Task brief. The lines to reproduce from the material below are those from the one containing "Hf as [->|[x ->]]." through the one containing "Proof. intros Hin", both included; write them out exactly and add nothing.

Input data.

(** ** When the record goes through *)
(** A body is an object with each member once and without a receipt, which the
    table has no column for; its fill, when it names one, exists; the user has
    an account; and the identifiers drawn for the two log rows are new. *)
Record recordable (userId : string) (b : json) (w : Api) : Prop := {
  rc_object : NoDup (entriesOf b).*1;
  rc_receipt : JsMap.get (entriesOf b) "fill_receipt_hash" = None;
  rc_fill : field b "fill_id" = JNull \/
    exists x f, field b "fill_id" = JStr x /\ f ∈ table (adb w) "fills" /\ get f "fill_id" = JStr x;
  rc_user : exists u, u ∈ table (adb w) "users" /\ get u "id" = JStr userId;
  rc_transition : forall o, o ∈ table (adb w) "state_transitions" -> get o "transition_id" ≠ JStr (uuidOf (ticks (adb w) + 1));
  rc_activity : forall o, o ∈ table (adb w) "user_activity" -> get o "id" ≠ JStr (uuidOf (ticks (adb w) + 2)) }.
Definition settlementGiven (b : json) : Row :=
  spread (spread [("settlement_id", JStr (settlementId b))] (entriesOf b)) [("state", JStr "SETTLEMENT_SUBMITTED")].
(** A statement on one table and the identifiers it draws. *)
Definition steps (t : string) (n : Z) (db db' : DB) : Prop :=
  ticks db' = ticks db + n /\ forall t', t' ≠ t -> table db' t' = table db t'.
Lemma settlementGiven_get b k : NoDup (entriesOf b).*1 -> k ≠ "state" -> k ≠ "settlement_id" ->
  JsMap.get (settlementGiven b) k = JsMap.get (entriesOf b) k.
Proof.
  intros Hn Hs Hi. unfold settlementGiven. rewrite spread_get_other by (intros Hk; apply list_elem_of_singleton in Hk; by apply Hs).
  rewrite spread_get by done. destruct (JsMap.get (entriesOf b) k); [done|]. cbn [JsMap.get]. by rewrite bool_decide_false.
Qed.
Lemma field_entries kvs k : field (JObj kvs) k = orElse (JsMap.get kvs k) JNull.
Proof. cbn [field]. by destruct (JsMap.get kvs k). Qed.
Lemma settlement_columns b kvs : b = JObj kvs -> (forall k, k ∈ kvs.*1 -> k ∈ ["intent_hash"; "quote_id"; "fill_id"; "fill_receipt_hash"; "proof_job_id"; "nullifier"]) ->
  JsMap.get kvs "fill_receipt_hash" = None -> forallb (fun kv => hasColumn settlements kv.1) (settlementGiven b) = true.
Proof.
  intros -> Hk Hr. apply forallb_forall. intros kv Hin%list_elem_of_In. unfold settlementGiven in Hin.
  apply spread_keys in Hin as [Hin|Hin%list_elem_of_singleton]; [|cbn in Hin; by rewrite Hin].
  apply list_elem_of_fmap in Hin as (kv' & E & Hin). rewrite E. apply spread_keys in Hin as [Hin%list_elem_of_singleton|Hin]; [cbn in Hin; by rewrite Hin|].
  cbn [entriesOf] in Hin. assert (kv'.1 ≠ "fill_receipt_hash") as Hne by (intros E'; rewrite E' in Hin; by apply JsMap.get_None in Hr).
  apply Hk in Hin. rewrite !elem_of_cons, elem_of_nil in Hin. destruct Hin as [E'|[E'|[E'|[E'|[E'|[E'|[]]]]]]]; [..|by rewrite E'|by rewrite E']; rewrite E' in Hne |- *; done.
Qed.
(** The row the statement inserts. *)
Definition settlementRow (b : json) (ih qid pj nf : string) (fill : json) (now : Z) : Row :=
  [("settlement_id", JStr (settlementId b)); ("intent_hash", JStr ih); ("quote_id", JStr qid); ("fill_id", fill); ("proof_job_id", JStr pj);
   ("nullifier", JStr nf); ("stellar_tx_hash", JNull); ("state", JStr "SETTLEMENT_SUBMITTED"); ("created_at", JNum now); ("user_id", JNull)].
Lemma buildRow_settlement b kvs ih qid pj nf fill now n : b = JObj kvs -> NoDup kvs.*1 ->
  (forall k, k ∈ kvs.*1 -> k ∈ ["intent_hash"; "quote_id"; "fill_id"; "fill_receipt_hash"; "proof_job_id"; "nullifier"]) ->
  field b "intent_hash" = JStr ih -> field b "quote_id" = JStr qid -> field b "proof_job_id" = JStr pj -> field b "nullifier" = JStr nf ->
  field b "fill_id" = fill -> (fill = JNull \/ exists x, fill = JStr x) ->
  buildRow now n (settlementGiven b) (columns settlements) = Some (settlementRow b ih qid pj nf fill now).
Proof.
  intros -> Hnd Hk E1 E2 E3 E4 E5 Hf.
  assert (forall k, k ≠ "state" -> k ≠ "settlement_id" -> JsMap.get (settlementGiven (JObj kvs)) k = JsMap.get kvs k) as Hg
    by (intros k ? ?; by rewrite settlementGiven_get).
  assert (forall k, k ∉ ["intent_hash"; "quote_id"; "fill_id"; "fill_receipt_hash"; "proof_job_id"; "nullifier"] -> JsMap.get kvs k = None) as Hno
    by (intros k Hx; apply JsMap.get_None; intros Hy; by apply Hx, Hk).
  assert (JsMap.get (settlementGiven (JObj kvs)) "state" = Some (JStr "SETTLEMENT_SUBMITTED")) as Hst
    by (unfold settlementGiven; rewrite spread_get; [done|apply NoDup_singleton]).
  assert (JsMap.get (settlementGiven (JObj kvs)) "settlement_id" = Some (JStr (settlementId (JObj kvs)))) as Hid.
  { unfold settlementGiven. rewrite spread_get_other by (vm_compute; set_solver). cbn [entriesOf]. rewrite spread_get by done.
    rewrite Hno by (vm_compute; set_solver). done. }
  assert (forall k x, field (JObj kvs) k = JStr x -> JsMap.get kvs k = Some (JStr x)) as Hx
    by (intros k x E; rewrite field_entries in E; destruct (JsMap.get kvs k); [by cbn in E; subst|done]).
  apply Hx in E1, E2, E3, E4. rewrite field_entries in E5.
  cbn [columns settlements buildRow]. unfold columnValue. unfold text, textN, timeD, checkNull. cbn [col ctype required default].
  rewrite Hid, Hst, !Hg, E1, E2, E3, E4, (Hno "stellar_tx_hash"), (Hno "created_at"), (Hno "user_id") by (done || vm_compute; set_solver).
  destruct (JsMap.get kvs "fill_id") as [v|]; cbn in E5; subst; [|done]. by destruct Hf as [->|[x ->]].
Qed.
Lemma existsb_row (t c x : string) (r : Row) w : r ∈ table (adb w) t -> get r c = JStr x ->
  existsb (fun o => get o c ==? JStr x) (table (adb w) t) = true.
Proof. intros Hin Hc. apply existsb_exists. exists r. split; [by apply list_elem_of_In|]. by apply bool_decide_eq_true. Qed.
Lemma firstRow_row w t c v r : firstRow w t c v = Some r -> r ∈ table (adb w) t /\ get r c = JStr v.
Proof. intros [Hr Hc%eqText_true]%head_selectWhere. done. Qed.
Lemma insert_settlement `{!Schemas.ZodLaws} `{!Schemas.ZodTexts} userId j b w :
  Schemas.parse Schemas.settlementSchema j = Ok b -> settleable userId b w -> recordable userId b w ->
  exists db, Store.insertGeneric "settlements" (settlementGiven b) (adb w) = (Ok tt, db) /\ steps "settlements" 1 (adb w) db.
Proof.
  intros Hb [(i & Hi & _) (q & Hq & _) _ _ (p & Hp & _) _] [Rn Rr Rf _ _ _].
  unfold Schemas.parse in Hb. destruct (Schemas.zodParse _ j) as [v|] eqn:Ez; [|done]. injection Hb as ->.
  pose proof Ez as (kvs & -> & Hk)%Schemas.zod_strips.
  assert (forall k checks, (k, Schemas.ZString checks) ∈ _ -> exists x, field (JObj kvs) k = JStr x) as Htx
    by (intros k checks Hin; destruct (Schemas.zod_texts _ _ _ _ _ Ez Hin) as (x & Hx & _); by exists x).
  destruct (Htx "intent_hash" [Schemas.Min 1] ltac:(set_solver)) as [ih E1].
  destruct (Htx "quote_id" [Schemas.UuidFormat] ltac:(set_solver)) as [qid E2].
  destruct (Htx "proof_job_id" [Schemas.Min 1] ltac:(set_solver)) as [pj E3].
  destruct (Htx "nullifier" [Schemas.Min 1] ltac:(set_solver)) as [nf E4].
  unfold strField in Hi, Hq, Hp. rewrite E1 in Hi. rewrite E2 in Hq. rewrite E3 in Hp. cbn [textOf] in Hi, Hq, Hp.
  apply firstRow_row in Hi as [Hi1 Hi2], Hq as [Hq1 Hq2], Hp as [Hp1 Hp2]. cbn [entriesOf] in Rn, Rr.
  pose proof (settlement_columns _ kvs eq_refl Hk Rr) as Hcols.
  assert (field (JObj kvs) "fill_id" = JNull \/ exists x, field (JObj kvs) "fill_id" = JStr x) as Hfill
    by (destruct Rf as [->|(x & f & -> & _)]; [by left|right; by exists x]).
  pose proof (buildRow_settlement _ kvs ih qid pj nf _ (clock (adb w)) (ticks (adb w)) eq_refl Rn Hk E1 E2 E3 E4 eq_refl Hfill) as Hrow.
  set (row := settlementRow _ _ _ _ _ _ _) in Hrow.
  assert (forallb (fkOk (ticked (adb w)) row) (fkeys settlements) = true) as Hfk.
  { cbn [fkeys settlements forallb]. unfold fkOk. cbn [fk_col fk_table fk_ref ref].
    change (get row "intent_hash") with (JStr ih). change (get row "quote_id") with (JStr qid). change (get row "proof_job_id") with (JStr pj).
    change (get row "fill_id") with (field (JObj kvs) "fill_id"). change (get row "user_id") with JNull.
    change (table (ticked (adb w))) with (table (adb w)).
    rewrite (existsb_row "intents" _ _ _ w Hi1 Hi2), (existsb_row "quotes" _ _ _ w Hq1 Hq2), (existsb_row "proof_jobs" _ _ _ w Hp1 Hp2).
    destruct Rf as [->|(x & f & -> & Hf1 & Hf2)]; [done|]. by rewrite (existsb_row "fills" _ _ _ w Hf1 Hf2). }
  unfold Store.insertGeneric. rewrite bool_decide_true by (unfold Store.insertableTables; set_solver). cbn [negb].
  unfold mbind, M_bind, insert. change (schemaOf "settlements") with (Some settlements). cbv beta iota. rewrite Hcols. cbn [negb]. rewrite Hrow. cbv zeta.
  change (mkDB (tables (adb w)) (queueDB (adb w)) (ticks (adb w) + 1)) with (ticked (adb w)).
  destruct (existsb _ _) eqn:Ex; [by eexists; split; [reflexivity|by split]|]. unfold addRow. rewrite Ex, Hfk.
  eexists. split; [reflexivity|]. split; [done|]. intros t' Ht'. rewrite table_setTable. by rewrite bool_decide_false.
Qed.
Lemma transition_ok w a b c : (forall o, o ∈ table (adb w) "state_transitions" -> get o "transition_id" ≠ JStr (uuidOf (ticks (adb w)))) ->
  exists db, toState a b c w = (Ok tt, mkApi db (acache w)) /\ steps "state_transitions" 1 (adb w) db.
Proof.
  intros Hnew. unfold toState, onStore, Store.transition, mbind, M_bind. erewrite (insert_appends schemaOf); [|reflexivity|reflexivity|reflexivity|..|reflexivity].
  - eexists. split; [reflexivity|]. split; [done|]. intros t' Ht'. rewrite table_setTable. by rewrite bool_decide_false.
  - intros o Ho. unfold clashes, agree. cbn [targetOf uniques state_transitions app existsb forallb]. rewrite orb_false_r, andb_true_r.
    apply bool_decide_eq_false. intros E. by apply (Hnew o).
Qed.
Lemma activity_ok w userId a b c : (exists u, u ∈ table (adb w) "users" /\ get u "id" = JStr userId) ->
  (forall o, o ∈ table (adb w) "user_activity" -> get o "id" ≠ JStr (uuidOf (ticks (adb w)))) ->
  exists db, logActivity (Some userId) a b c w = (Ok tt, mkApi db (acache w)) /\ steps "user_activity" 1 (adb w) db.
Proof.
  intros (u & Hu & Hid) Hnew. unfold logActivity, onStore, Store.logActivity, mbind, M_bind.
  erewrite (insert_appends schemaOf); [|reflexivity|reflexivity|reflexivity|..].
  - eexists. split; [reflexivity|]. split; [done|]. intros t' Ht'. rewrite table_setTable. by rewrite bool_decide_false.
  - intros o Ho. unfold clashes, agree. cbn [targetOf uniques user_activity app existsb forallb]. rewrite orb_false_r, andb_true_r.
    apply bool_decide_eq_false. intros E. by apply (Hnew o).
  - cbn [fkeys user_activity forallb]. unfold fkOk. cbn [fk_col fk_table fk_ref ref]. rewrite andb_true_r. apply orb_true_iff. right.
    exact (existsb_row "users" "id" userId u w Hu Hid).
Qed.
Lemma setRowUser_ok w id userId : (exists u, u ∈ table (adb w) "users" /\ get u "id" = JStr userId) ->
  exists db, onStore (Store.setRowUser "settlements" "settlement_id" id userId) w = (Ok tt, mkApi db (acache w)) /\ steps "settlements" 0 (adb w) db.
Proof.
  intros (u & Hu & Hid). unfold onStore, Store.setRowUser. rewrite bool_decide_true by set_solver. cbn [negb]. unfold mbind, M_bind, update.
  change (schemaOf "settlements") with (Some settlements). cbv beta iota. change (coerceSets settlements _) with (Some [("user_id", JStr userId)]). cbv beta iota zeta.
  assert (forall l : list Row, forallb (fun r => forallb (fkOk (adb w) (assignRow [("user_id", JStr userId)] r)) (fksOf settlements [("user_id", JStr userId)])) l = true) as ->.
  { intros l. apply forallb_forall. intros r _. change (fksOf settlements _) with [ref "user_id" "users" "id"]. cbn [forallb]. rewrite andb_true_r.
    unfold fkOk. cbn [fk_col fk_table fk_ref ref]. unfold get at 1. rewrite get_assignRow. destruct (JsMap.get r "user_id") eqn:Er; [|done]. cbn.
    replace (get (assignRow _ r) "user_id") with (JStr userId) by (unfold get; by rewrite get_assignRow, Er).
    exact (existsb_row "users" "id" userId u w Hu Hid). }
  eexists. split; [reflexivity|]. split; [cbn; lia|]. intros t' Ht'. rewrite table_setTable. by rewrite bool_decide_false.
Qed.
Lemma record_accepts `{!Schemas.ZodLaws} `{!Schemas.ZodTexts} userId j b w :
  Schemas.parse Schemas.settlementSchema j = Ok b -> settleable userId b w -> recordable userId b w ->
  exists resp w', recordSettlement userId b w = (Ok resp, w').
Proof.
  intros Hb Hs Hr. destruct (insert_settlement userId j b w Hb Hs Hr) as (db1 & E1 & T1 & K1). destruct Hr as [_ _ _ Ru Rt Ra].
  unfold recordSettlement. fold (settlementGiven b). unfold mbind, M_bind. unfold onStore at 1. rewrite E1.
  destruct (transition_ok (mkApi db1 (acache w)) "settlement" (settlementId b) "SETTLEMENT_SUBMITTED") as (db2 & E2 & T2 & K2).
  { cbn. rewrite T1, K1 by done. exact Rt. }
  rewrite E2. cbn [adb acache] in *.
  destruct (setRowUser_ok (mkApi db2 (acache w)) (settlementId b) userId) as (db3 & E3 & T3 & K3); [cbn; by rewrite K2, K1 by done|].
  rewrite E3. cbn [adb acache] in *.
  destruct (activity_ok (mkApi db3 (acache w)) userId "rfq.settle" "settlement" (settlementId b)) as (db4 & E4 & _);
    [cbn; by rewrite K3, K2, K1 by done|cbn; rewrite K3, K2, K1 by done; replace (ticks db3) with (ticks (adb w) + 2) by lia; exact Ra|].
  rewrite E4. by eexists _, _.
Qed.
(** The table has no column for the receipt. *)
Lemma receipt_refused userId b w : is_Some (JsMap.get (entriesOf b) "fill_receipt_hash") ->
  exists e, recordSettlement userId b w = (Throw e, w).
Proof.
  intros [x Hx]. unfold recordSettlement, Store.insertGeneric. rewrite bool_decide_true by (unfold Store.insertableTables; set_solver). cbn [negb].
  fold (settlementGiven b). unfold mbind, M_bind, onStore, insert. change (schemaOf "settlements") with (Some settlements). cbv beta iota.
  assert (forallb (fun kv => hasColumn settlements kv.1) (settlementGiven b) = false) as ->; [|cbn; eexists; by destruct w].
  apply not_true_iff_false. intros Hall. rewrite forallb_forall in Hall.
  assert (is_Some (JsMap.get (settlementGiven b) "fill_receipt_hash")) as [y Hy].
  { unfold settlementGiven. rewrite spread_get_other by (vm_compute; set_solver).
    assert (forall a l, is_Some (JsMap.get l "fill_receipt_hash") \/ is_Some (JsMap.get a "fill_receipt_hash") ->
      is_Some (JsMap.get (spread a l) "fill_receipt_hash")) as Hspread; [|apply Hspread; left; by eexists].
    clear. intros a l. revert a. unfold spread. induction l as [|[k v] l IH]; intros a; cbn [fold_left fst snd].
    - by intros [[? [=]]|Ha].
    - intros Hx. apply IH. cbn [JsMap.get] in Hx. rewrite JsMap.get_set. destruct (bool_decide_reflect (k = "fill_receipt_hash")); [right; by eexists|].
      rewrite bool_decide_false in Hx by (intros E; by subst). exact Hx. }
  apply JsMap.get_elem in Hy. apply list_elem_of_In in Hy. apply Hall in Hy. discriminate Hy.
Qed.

Finished exercise.
  destruct (JsMap.get kvs "fill_id") as [v|]; cbn in E5; subst; [|done]. by destruct Hf as [->|[x ->]].
Qed.
Lemma existsb_row (t c x : string) (r : Row) w : r ∈ table (adb w) t -> get r c = JStr x ->
  existsb (fun o => get o c ==? JStr x) (table (adb w) t) = true.
Proof. intros Hin Hc. apply existsb_exists. exists r. split; [by apply list_elem_of_In|]. by apply bool_decide_eq_true. Qed.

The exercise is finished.